═════ INFORMATION SHOWN

(* ===== verification/FuseTheorems.v ===== *)
(** * Theorems on the FUSE front end: open and release, listing, and what its error paths report. *)
From S2P Require Import Prelude FsInode IdPool FsTable FsFiles FsSpace MetaProto MetaServer MetaPlan.
From S2P Require Import MetaInv MetaSteps MetaHandlers MetaRpc MetaSpec MetaRefine MetaFacts.
From S2P Require Import Rdma RdmaLaws RdmaTheorems MetaClient Client ClientLaws ClientTheorems Fuse.
Local Open Scope Z_scope.

Section fuse.
Context {Dev : Type} `{Verbs Dev} `{Sched, StringHash, RandLaws} `{chan : Channel} `{Errno}.
Implicit Types (w : world Dev).

Abbreviation state w := (abs (service (net w))).

(** The world after a call of the metadata server. *)
Definition after_call w (s' : MetadataServiceImpl) : world Dev := World (Grpc s' (S (rpcs (net w)))) (sock w).

Lemma stub_run {R} (empty : R) (h : Srv (Status * R)) w r s' :
  rpc_fate (rpcs (net w)) = Delivered → h (service (net w)) = Done (OK, r, s') →
  stub empty h (net w) = Done (true, r, Grpc s' (S (rpcs (net w)))).
Proof. intros Hd Hh. unfold stub. by rewrite Hd, Hh. Qed.

Lemma s64_u64 fd : - 2 ^ 63 ≤ fd < 2 ^ 63 → s64 (u64 fd) = fd.
Proof.
  intros Hf. unfold s64, u64. rewrite Zplus_mod_idemp_l, Z.mod_small; lia.
Qed.

(** C26: A file that is opened and released again leaves the descriptors as they were: fuse_open stores
    the descriptor of the server in fi->fh, fuse_release gives that very descriptor back, both report
    success, and a file of the name exists afterwards. *)
Theorem fuse_open_release w c name fh :
  service_inv (service (net w)) → admissible (state w) (COpen {| open_name := name; open_is_dir := false |}) →
  (∃ fd, FIRST_FD ≤ fd ≤ LAST_FD ∧ fd ∉ a_fds (state w)) → (∀ n, rpc_fate n = Delivered) →
  ∃ fd w1 w2, fuse_open (String c name) fh w = Done ((0, fd), w1) ∧ fd ∈ a_fds (state w1) ∧
    fuse_release (String c name) fd w1 = Done (0, w2) ∧ service_inv (service (net w2)) ∧
    a_fds (state w2) = a_fds (state w) ∧ is_Some (a_files (state w2) !! std_hash name).
Proof.
  intros Hs Hadm Hroom Hd. set (rq := {| open_name := name; open_is_dir := false |}) in *.
  pose proof (serve_open _ rq Hs Hadm) as Hw.
  apply wp_done in Hw as ([st r] & s1 & E1 & Hs1 & [Hst (fds' & Hfd & Hfiles)]). simpl in Hst. subst st. cbn [fst snd] in Hfd, Hfiles.
  destruct Hfd as [(_ & Hall & _)|(Hr & Hni & _ & ->)].
  { destruct Hroom as (fd & Hfd & Hnfd). by destruct Hnfd; apply Hall. }
  unfold FIRST_FD, LAST_FD in Hr.
  assert (Hfds1 : a_fds (abs s1) = {[open_fd r]} ∪ a_fds (state w)).
  { destruct (a_files _ !! _); [by rewrite Hfiles|]. by destruct Hfiles as (n & _ & ->). }
  assert (Hin1 : is_Some (a_files (abs s1) !! std_hash name)).
  { change (open_name rq) with name in Hfiles. destruct (a_files (state w) !! std_hash name) eqn:Ef.
    - rewrite Hfiles. by exists a.
    - destruct Hfiles as (n & _ & ->). cbn [a_files]. rewrite lookup_insert_eq. done. }
  set (cq := {| close_fd := open_fd r; close_is_dir := false |}).
  pose proof (serve_close s1 cq Hs1) as Hw. apply wp_done in Hw as ([st r2] & s2 & E2 & Hs2 & [Hst2 [Hok Hab]]).
  simpl in Hst2. subst st. change (close_fd cq) with (open_fd r) in Hok, Hab.
  cbn [fst snd] in Hok, Hab. rewrite u64_small in Hok, Hab by lia.
  exists (open_fd r), (after_call w s1), (after_call (after_call w s1) s2).
  split_and!.
  - unfold fuse_open, MetadataClient.OpenFile, new_path, zoom, mbind, M_bind. simpl.
    rewrite (stub_run _ _ _ _ _ (Hd _) E1). simpl. rewrite s32_small by lia.
    rewrite (proj2 (Z.eqb_neq _ _)) by lia. rewrite u64_small by lia. done.
  - cbn [after_call net service]. rewrite Hfds1. set_solver.
  - unfold fuse_release, MetadataClient.CloseFile, zoom, mbind, M_bind. cbn [view channel].
    replace (s64 (open_fd r)) with (open_fd r) by (rewrite <- (s64_u64 (open_fd r)) at 1 by lia; by rewrite u64_small by lia).
    rewrite (stub_run _ _ (after_call w s1) _ _ (Hd _) E2). simpl. rewrite Hok, bool_decide_eq_true_2; [done|].
    change (FileMap.fd_used_set_ (file_map_ s1)) with (a_fds (abs s1)). rewrite Hfds1. set_solver.
  - done.
  - cbn [after_call net service]. rewrite Hab. cbn [a_fds]. rewrite Hfds1. set_solver.
  - cbn [after_call net service]. rewrite Hab. cbn [a_files]. done.
Qed.

(** A buffer that takes every name. *)
Definition collect (buf : list string) (name : string) (st : stat) : bool * list string := (false, buf ++ [name]).

Lemma fill_all_collect buf l : fill_all collect buf l = buf ++ (d_name <$> l).
Proof.
  revert buf. induction l as [|d l IH]; intros buf; simpl; [by rewrite app_nil_r|].
  rewrite IH, <- app_assoc. done.
Qed.

(** C27: Listing a directory into a buffer with room enough reports ".", ".." and the name of every file
    of the file system once, whatever the path; nothing changes. *)
Theorem fuse_readdir_lists w c path :
  service_inv (service (net w)) → rpc_fate (rpcs (net w)) = Delivered →
  ∃ names w', fuse_readdir (String c path) [] collect w = Done ((0, "."%string :: ".."%string :: names), w') ∧
    names ≡ₚ af_name <$> (map_to_list (a_files (state w))).*2 ∧ state w' = state w.
Proof.
  intros Hs Hd. set (rq := {| MetaProto.path := path |}).
  pose proof (serve_readdir _ rq Hs) as Hw.
  apply wp_done in Hw as ([st r] & s1 & E1 & Hs1 & [Hst [Hab (infos & Hi & Hperm)]]). simpl in Hst. subst st.
  cbn [fst snd] in Hi, Hab.
  exists (dentry_name <$> infos), (after_call w s1). split_and!.
  - unfold fuse_readdir, MetadataClient.ReadDirectory, new_path, zoom, mbind, M_bind. cbn [mret M_ret view channel].
    rewrite (stub_run _ _ _ _ _ Hd E1). cbn [fst snd mret M_ret]. rewrite fill_all_collect, Hi.
    cbn. rewrite <- list_fmap_compose. unfold mret, M_ret. do 4 f_equal.
  - rewrite Hperm, <- list_fmap_compose. by apply reflexive_eq, list_fmap_ext.
  - done.
Qed.

(** Fuse_mkdir reports failure when it succeeds: the directory is made, and the result is -errno
    for an errno that no failing call has set, because the 0 of CreateDiretory is read as false. *)
Theorem fuse_mkdir_reports w c name mode :
  service_inv (service (net w)) →
  admissible (state w) (CCreate {| create_name := name; create_is_dir := true |}) →
  rpc_fate (rpcs (net w)) = Delivered → a_files (state w) !! std_hash name = None →
  ∃ f w', fuse_mkdir (String c name) mode w = Done (- errno (S (rpcs (net w))), w') ∧
    a_files (state w') !! std_hash name = Some f ∧ af_dir f = true.
Proof.
  intros Hs Hadm Hd Hnone. pose proof (serve_create _ _ Hs Hadm) as Hw.
  apply wp_done in Hw as ([st r] & s1 & E1 & Hs1 & [Hst Hp]). simpl in Hst. subst st.
  cbn [fst snd] in Hp. unfold promises_create in Hp. cbn [create_name create_is_dir] in Hp. rewrite Hnone in Hp.
  destruct Hp as [_ Hset]. eexists _, (after_call w s1). split_and!.
  - unfold fuse_mkdir, MetadataClient.CreateDiretory, new_path, minus_errno, gets, zoom, mbind, M_bind. cbn [mret M_ret view channel].
    rewrite (stub_run _ _ _ _ _ Hd E1). done.
  - cbn [after_call net service]. rewrite Hset. apply lookup_insert_eq.
  - done.
Qed.

(** The descriptors in use are between 4 and 103. *)
Lemma fds_range (s : MetadataServiceImpl) fd : service_inv s → fd ∈ a_fds (abs s) → FIRST_FD ≤ fd ≤ LAST_FD.
Proof.
  intros Hs Hfd. pose proof (FileMap.ok_numbers _ (so_fds _ (si_ok _ Hs))) as Hn. rewrite (si_fds _ Hs) in Hn.
  assert (Hin : fd ∈ seqZ 4 100) by (rewrite <- Hn; apply elem_of_app; right; by apply elem_of_elements).
  apply elem_of_seqZ in Hin. unfold FIRST_FD, LAST_FD. lia.
Qed.

(** Fuse_open reports success when the call never reached the server: the default 0 of the reply is
    taken for a descriptor.  No file has descriptor 0, so the release of that handle fails. *)
Theorem fuse_open_lost w c name fh :
  service_inv (service (net w)) → rpc_fate (rpcs (net w)) = RequestLost →
  rpc_fate (S (rpcs (net w))) = Delivered →
  ∃ w1 w2, fuse_open (String c name) fh w = Done ((0, 0), w1) ∧
    fuse_release (String c name) 0 w1 = Done (- errno (S (S (rpcs (net w)))), w2) ∧ state w2 = state w.
Proof.
  intros Hs Hd1 Hd2. set (cq := {| close_fd := 0; close_is_dir := false |}).
  pose proof (serve_close _ cq Hs) as Hw. apply wp_done in Hw as ([st r2] & s2 & E2 & Hs2 & [Hst2 [Hok Hab]]).
  simpl in Hst2. subst st. change (u64 (close_fd cq)) with 0 in Hok, Hab. cbn [fst snd] in Hok.
  assert (Hn0 : 0 ∉ a_fds (state w)).
  { intros Hin. apply (fds_range _ _ Hs) in Hin. unfold FIRST_FD in Hin. lia. }
  set (w1 := after_call w (service (net w))). exists w1, (after_call w1 s2). split_and!.
  - unfold fuse_open, MetadataClient.OpenFile, new_path, stub, zoom, mbind, M_bind. simpl. by rewrite Hd1.
  - unfold fuse_release, MetadataClient.CloseFile, minus_errno, gets, zoom, mbind, M_bind. cbn [view channel].
    change (s64 0) with 0. rewrite (stub_run _ _ w1 _ _ Hd2 E2). cbn [fst snd mret M_ret].
    rewrite Hok, bool_decide_eq_false_2 by done. done.
  - cbn [after_call net service]. rewrite Hab. destruct (state w). cbn in *. f_equal. set_solver.
Qed.
End fuse.

Import ClientDemo.
Definition slash : Ascii.ascii := Ascii.ascii_of_nat 47.
#[local] Instance demo_errno : Errno := λ _, 2.

Lemma fuse_open_release_witness :
  ∃ fd w1 w2, fuse_open "/bb" 0 world0 = Done ((0, fd), w1) ∧ fuse_release "/bb" fd w1 = Done (0, w2) ∧
    a_fds (abs (service (net w2))) = {[4]}.
Proof.
  destruct (fuse_open_release world0 slash "bb" 0) as (fd & w1 & w2 & E1 & _ & E2 & _ & Hf & _).
  - exact Demo.demo_inv.
  - cbn [net service world0]. rewrite Demo.demo_abs. left. eexists. reflexivity.
  - cbn [net service world0]. rewrite Demo.demo_abs. exists 5. split; [unfold FIRST_FD, LAST_FD; lia|]. cbn. set_solver.
  - done.
  - exists fd, w1, w2. split; [exact E1|]. split; [exact E2|]. rewrite Hf. cbn [net service world0].
    rewrite Demo.demo_abs. reflexivity.
Defined.

Lemma fuse_readdir_lists_witness :
  ∃ names w', fuse_readdir "/" [] collect world0 = Done ((0, "."%string :: ".."%string :: names), w') ∧
    length names = 2%nat.
Proof.
  destruct (fuse_readdir_lists world0 slash "") as (names & w' & E & Hp & _).
  - exact Demo.demo_inv.
  - done.
  - exists names, w'. split; [exact E|]. rewrite Hp. cbn [net service world0]. rewrite Demo.demo_abs. vm_compute. reflexivity.
Defined.

Lemma fuse_mkdir_reports_witness :
  ∃ f w', fuse_mkdir "/ccc" 0 world0 = Done (-2, w') ∧
    a_files (abs (service (net w'))) !! std_hash "ccc" = Some f ∧ af_dir f = true.
Proof.
  destruct (fuse_mkdir_reports world0 slash "ccc" 0) as (f & w' & E & Hf & Hdir).
  - exact Demo.demo_inv.
  - cbn [net service world0]. rewrite Demo.demo_abs. right. vm_compute. reflexivity.
  - done.
  - cbn [net service world0]. rewrite Demo.demo_abs. reflexivity.
  - exists f, w'. split; [exact E|]. split; [exact Hf|exact Hdir].
Defined.

Lemma fuse_open_lost_witness :
  let lossy : Channel := λ n, match n with O => RequestLost | _ => Delivered end in
  ∃ w1 w2, fuse_open (chan := lossy) "/a" 7 world0 = Done ((0, 0), w1) ∧
    fuse_release (chan := lossy) "/a" 0 w1 = Done (-2, w2).
Proof.
  intros lossy. destruct (fuse_open_lost (chan := lossy) world0 slash "a" 7) as (w1 & w2 & E1 & E2 & _).
  - exact Demo.demo_inv.
  - done.
  - done.
  - exists w1, w2. split; [exact E1|exact E2].
Defined.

══════════

● **EXERCISE AIM**: Write out, word for word, the lines from the one containing "let lossy : Channel" through the end of the records, with no other lines.

● **RESULT**:
  let lossy : Channel := λ n, match n with O => RequestLost | _ => Delivered end in
  ∃ w1 w2, fuse_open (chan := lossy) "/a" 7 world0 = Done ((0, 0), w1) ∧
    fuse_release (chan := lossy) "/a" 0 w1 = Done (-2, w2).
Proof.
  intros lossy. destruct (fuse_open_lost (chan := lossy) world0 slash "a" 7) as (w1 & w2 & E1 & E2 & _).
  - exact Demo.demo_inv.
  - done.
  - done.
  - exists w1, w2. split; [exact E1|exact E2].
Defined.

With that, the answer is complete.